* _REQUIRED WORK_
Produce the records below again, word for word, but stop after the line that contains "Lemma filter_calibration_nil (P".

Records from a collection:
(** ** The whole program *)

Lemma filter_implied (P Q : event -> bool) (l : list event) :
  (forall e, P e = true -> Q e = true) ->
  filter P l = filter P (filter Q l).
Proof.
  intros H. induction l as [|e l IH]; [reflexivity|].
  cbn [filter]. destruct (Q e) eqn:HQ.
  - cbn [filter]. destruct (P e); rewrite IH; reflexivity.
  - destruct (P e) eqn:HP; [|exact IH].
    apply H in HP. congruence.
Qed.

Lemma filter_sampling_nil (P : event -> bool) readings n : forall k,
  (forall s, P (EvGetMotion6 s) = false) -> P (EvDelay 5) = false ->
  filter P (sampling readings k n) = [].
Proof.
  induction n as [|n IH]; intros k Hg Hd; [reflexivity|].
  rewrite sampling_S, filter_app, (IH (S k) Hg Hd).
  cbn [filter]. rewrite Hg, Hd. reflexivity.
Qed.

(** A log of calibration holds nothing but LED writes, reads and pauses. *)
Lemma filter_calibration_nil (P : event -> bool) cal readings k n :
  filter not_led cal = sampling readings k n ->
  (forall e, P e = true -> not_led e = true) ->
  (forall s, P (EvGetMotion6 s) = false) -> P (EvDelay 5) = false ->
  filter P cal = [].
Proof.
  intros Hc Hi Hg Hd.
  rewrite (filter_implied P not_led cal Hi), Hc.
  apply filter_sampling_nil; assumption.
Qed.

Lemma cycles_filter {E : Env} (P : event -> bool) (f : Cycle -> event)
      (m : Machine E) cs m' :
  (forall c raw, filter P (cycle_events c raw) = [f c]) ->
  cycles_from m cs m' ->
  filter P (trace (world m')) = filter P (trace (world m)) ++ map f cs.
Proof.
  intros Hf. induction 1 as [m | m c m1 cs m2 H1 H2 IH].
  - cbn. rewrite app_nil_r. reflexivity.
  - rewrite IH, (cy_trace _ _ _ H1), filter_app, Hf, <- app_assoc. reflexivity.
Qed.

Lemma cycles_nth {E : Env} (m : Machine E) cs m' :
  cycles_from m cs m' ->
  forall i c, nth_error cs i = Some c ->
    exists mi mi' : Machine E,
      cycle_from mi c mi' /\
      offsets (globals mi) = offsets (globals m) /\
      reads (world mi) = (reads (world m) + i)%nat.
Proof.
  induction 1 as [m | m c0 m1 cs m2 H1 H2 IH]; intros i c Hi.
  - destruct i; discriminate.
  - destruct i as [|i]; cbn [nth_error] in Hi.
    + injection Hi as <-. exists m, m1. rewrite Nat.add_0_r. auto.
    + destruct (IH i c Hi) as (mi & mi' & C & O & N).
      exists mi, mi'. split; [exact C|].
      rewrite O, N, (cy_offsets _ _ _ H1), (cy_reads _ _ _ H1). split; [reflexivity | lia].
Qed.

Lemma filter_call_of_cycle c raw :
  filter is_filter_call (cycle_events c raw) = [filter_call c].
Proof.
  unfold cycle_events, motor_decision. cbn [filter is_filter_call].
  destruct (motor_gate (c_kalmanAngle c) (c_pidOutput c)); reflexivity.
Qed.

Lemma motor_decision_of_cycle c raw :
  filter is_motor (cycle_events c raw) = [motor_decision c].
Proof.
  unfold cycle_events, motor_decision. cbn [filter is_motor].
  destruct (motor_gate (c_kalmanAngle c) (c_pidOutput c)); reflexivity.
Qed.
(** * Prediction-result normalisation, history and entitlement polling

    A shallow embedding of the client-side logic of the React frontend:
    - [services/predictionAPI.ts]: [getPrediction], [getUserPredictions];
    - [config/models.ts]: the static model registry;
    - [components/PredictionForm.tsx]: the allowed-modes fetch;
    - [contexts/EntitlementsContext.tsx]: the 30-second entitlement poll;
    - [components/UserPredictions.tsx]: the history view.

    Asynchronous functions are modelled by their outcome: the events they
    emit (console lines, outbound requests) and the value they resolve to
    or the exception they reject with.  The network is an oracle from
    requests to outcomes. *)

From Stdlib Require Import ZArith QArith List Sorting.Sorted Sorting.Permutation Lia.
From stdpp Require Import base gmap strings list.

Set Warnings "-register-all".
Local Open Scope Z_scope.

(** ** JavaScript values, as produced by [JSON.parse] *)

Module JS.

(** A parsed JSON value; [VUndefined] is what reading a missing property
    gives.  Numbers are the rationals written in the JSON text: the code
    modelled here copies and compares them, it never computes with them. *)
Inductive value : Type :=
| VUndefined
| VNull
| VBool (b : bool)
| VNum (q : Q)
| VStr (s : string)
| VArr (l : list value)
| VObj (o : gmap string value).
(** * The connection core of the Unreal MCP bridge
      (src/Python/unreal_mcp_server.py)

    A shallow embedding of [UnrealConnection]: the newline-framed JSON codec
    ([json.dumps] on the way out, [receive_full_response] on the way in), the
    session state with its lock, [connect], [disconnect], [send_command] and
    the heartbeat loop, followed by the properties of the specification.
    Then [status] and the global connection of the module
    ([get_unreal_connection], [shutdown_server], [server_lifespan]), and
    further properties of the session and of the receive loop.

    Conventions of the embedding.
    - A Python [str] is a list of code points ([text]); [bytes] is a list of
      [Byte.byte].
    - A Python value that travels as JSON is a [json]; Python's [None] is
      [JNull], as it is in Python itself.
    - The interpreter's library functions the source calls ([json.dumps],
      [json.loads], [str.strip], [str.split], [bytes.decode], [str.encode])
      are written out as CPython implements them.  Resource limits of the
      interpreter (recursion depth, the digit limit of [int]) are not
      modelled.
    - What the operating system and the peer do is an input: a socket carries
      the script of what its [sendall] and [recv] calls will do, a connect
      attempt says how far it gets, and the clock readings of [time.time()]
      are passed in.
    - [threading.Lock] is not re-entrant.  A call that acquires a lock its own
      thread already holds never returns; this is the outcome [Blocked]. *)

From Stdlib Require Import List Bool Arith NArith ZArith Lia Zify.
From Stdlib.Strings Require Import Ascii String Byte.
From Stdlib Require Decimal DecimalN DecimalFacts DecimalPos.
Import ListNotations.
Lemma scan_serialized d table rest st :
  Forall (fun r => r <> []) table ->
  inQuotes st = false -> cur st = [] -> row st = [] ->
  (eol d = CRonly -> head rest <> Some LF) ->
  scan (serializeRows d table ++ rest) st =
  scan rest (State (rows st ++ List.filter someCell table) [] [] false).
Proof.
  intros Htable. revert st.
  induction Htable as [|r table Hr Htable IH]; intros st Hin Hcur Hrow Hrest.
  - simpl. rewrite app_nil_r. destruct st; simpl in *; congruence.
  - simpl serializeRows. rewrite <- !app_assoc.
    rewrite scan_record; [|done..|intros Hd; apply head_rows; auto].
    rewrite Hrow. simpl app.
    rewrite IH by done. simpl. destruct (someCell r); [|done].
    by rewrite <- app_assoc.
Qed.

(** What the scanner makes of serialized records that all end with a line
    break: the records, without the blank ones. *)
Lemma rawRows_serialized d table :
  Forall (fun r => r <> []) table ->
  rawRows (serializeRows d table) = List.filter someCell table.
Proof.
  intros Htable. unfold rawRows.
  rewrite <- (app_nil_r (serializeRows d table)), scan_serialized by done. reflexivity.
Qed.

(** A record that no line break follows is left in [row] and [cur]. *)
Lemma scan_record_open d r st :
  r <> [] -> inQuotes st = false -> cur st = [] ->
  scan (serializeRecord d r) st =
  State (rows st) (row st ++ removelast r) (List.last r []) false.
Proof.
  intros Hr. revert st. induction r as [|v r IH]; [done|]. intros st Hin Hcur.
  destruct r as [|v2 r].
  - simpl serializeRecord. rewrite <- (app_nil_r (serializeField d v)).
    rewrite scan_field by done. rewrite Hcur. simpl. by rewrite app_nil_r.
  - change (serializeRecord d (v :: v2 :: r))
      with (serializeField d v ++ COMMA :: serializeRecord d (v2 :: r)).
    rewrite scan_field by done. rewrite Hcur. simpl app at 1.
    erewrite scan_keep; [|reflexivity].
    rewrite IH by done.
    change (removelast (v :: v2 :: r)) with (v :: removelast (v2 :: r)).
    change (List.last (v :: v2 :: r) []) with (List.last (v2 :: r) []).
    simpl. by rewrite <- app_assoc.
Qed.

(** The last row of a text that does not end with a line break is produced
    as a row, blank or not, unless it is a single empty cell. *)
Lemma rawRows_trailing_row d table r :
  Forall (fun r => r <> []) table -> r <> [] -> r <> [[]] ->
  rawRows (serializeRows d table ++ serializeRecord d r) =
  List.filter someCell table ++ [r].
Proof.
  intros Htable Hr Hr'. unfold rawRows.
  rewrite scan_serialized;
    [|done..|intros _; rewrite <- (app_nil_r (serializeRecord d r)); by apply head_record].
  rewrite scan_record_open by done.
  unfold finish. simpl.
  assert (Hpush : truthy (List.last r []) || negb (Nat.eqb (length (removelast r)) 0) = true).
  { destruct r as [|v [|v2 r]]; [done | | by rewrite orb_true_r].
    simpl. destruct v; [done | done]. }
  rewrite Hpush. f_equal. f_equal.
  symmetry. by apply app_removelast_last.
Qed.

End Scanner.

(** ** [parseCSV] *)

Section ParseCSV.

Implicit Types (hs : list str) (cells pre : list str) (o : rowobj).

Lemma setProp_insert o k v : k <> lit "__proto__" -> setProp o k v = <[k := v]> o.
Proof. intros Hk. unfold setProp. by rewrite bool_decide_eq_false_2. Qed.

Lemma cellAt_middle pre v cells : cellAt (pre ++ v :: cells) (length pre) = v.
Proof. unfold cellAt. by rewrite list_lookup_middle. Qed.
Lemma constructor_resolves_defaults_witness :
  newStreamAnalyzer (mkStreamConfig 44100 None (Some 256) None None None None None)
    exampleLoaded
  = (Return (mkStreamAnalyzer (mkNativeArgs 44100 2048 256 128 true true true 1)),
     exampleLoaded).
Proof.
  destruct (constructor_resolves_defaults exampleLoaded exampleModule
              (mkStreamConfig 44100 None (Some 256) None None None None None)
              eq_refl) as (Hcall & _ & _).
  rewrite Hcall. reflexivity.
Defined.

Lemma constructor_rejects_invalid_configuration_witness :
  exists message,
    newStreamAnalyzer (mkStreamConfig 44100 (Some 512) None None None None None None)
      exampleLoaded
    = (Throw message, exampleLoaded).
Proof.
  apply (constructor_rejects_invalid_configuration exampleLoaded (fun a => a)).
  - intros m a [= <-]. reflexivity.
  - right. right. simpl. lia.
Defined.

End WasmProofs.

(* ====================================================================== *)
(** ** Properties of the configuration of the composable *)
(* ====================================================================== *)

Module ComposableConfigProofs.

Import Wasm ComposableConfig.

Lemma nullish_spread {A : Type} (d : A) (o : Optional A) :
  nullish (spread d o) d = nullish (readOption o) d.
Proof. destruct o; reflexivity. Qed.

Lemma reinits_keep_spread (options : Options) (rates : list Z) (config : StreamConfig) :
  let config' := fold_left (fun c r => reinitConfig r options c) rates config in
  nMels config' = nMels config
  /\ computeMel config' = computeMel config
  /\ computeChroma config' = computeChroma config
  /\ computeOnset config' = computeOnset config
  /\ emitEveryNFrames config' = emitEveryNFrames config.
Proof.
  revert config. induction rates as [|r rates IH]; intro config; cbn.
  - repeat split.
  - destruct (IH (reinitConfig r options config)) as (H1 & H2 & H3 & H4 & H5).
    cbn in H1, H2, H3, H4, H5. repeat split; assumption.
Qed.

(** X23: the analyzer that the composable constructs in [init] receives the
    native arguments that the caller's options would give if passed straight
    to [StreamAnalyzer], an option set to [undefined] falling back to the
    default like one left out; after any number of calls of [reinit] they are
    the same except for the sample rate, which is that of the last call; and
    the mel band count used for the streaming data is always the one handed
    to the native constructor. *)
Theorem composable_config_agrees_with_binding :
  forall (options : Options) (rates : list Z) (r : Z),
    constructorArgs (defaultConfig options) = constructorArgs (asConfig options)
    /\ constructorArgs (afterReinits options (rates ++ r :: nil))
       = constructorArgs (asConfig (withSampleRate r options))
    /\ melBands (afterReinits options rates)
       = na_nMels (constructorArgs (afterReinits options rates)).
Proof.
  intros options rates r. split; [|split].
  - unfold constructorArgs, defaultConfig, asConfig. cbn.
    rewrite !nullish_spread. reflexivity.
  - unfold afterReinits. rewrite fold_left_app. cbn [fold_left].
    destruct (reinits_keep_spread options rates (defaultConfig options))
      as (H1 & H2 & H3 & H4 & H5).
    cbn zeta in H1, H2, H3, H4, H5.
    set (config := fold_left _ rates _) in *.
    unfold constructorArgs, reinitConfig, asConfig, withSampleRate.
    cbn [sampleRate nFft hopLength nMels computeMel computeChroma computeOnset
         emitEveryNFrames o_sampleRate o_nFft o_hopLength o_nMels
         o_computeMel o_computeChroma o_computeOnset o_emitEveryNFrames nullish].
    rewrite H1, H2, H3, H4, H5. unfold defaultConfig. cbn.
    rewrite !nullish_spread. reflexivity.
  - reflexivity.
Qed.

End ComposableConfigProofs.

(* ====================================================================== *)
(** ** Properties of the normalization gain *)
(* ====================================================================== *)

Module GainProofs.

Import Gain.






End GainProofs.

* _WRITTEN RESPONSE_
(** ** The whole program *)

Lemma filter_implied (P Q : event -> bool) (l : list event) :
  (forall e, P e = true -> Q e = true) ->
  filter P l = filter P (filter Q l).
Proof.
  intros H. induction l as [|e l IH]; [reflexivity|].
  cbn [filter]. destruct (Q e) eqn:HQ.
  - cbn [filter]. destruct (P e); rewrite IH; reflexivity.
  - destruct (P e) eqn:HP; [|exact IH].
    apply H in HP. congruence.
Qed.

Lemma filter_sampling_nil (P : event -> bool) readings n : forall k,
  (forall s, P (EvGetMotion6 s) = false) -> P (EvDelay 5) = false ->
  filter P (sampling readings k n) = [].
Proof.
  induction n as [|n IH]; intros k Hg Hd; [reflexivity|].
  rewrite sampling_S, filter_app, (IH (S k) Hg Hd).
  cbn [filter]. rewrite Hg, Hd. reflexivity.
Qed.

(** A log of calibration holds nothing but LED writes, reads and pauses. *)
Lemma filter_calibration_nil (P : event -> bool) cal readings k n :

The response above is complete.